Avion-départ-périple-Rome. J’ai continué ainsi toute ma vie. Par monts et par vaux, j’ai parcouru tous les chemins possibles ; ce qui me permet d’affirmer aujourd’hui que le proverbe dit vrai : tous les chemins mènent assurément à Rome.
Je sais que bon nombre d’entre vous m’auront pris pour un fou. J’ai conscience des railleries dont je suis l’objet. On m’a décrit comme un Sisyphe des temps modernes, en plus crétin… « Qui bête va à Rome, tel en retourne », dit un autre proverbe. On me traite d’idiot, certes, mais on reconnait mon courage et ma détermination. Peu d’hommes en ont sué comme j’en ai sué. Et je suis encore là pour en témoigner ; cela force le respect.

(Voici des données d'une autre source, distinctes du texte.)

(** Three songs with distinct feature vectors. *)
Definition trio : model :=
  {| df_scaled := [sample_song "A" "X" (9#10) (130#1) (10#1);
                   sample_song "B" "Y" (2#10) (90#1) (50#1);
                   sample_song "C" "Z" (5#10) (100#1) (40#1)];
     similarity_matrix := [[1; 1#2; 1#3]; [1#2; 1; 1#2]; [1#3; 1#2; 1]]%Q |}.

(** Two songs with the same feature vector: every similarity is 1. *)
Definition twins : model :=
  {| df_scaled := [sample_song "A" "X" (9#10) (130#1) (10#1);
                   sample_song "B" "Y" (9#10) (130#1) (50#1)];
     similarity_matrix := [[1; 1]; [1; 1]]%Q |}.

(** Two songs whose artists are not in alphabetical order. *)
Definition duo : model :=
  {| df_scaled := [sample_song "A" "Y" (9#10) (130#1) (10#1);
                   sample_song "B" "X" (2#10) (90#1) (50#1)];
     similarity_matrix := [[1; 0]; [0; 1]]%Q |}.

(** Two songs loaded with a matrix of the wrong dimension. *)
Definition mismatched_csv : list song :=
  [sample_song "A" "X" (9#10) (130#1) (10#1);
   sample_song "B" "Y" (2#10) (90#1) (50#1)].

Definition mismatched_npy : list (list Q) := [[1]]%Q.

(** Whether the query the endpoint runs for [mood] selects the row [s]. *)
Definition matches (mood : string) (s : song) : bool :=
  match query_filter mood with
  | Some w => forallb (holds s) w
  | None => false
  end.

Definition high_energy_moods : list mood := [Energetic; Angry; Workout; Party].

Definition low_energy_moods : list mood :=
  [Sad; Calm; Romantic; Nostalgic; Focused; Chill].

(** The state [load] builds from the two mismatched files. *)
Definition mismatched : model :=
  {| df_scaled := mismatched_csv; similarity_matrix := mismatched_npy |}.

(** Two different (name, artists) pairs that give the same title. *)
Definition colliding_csv : list track :=
  [sample_track "A by B" "C" (9#10) (130#1) (40#1);
   sample_track "A" "B by C" (2#10) (90#1) (50#1)].
Lemma blank_code_execution_rejected_witness :
  handle_code_execution Examples.main_world Examples.empty_run_request
  = ([Emit (MsgError "No code provided")], Returns tt).
Proof.
  apply (blank_code_execution_rejected Examples.main_world
           Examples.empty_run_request).
  by vm_compute.
Defined.


Lemma unsupported_language_is_framed_witness :
  handle_code_execution Examples.main_world Examples.ruby_request
  = ([Emit (MsgExecutionStart "ruby");
      Emit (MsgExecutionOutput
              (CodeExecutor.EvError "Unsupported language: ruby" None));
      Emit MsgExecutionComplete],
     Returns tt).
Proof.
  apply (unsupported_language_is_framed Examples.main_world
           Examples.ruby_request).
  - by vm_compute.
  - apply (bool_decide_unpack _). by vm_compute.
Defined.

Lemma explanation_request_framing_witness :
  events (handle_code_explanation Examples.main_world Examples.explain_request)
  = MsgExplanationStart
      :: map MsgExplanationChunk
           (events (RAGService.explain_code_streaming
                      (rag Examples.main_world)
                      (get Examples.explain_request "code" EmptyString)
                      (get Examples.explain_request "output" EmptyString)
                      (get Examples.explain_request "error" EmptyString)))
      ++ [MsgExplanationComplete]
  ∧ calls (handle_code_explanation Examples.main_world Examples.explain_request)
    = calls (RAGService.explain_code_streaming
               (rag Examples.main_world)
               (get Examples.explain_request "code" EmptyString)
               (get Examples.explain_request "output" EmptyString)
               (get Examples.explain_request "error" EmptyString))
  ∧ (handle_code_explanation Examples.main_world Examples.explain_request).2
    = Returns tt.
Proof.
  apply (explanation_request_framing Examples.main_world
           Examples.explain_request).
  by vm_compute.
Defined.
(** * Arduometer dual display hand counter: a model of the firmware

    The sketch [EE201_Arduometer_Dual_Display_Hand_Counter.ino] runs on an
    ATmega328P.  Its whole behaviour sits in a handful of global variables
    that the timer interrupt handler updates once per millisecond, and in the
    bytes it clocks out to the MAX7219 display driver.

    The model is a state-passing one: every C function that touches the
    globals or the pins becomes a function [state -> state].  The state holds
    the globals under their C names and the history of what was driven on the
    output pins and on the SPI data register.  [loop] only waits and touches
    neither, so it has no counterpart here. *)

From Stdlib Require Import ZArith List Bool Lia.
Import ListNotations.
Open Scope Z_scope.

(** ** Integer types of avr-gcc *)

Module AVR.

(** [char] is a signed 8-bit type; a value that does not fit is reduced
    modulo 256 into [-128, 127]. *)
Definition to_char (z : Z) : Z := (z + 128) mod 256 - 128.

(** [unsigned int] has 16 bits. *)
Definition to_uint (z : Z) : Z := z mod 65536.

(** An 8-bit I/O register such as SPDR keeps the low eight bits. *)
Definition to_reg8 (z : Z) : Z := z mod 256.

End AVR.

(** ** Pins and what is driven on them *)

Definition ISRMKR : Z := 2.
Definition PB0 : Z := 8.
Definition PB1 : Z := 9.
Definition CS : Z := 10.
Definition MOSI : Z := 11.
Definition MISO : Z := 12.
Definition SCLK : Z := 13.

Inductive level := LOW | HIGH.

(** One output action of the MCU: a pin driven to a level, or a byte loaded
    into SPDR and shifted out. *)
Inductive event :=
| DigitalWrite (pin : Z) (v : level)
| SpiByte (data : Z).

(** ** The globals *)

Record state := mkState {
  pbtns : Z;
  counterPB0 : Z;
  counterPB1 : Z;
  counterPB01 : Z;
  D0 : Z; D1 : Z; D2 : Z; D3 : Z;
  D4 : Z; D5 : Z; D6 : Z; D7 : Z;
  wire : list event   (* outputs so far, oldest first *)
}.
(** * Symbolic-music conversion layer of magenta-js

    A shallow embedding of

    - [music/src/core/midi_io.ts]: [midiToSequenceProto] and
      [sequenceProtoToMidi], the converters between the structure exchanged
      with the MIDI codec and a [NoteSequence];
    - the Coconet utilities: [pianorollToSequence], [sequenceToPianoroll],
      [flatArrayToPianoroll] and [buildEmptyPianoroll].

    JavaScript numbers that the protobuf schema types as integers are [Z]
    (loop counters and array positions are [nat]); the ones it types as
    doubles (times, tempo, normalised velocity) are exact rationals [Q], so
    the rounding of IEEE doubles is outside the model.  A [throw] is the
    [Throws] constructor of [outcome], a [return] is [Returns]. *)

From Stdlib Require Import ZArith QArith Qround String Ascii DecimalString Lia Lqa.
From stdpp Require Import base list sorting.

Quand je raconte mon histoire, la réaction est invariablement la même : « pourquoi m’être à ce point entêté à vérifier que tous les chemins mènent effectivement à Rome ? Et pourquoi Rome, d’ailleurs ? » À cette question, je n’ai pas de réponse à offrir. Car si je suis bien allé à Rome par tous les chemins, je n’y suis jamais entré. Chaque fois que j’ai considéré l’avoir atteinte, j’ai pris un avion et suis reparti d’un nouveau point de départ.
Mais si vous-même avez été à Rome… voire si vous y êtes établis et que vous y vivez en cet instant-même, alors peut-être saurez-vous me dire pourquoi… pourquoi Rome ?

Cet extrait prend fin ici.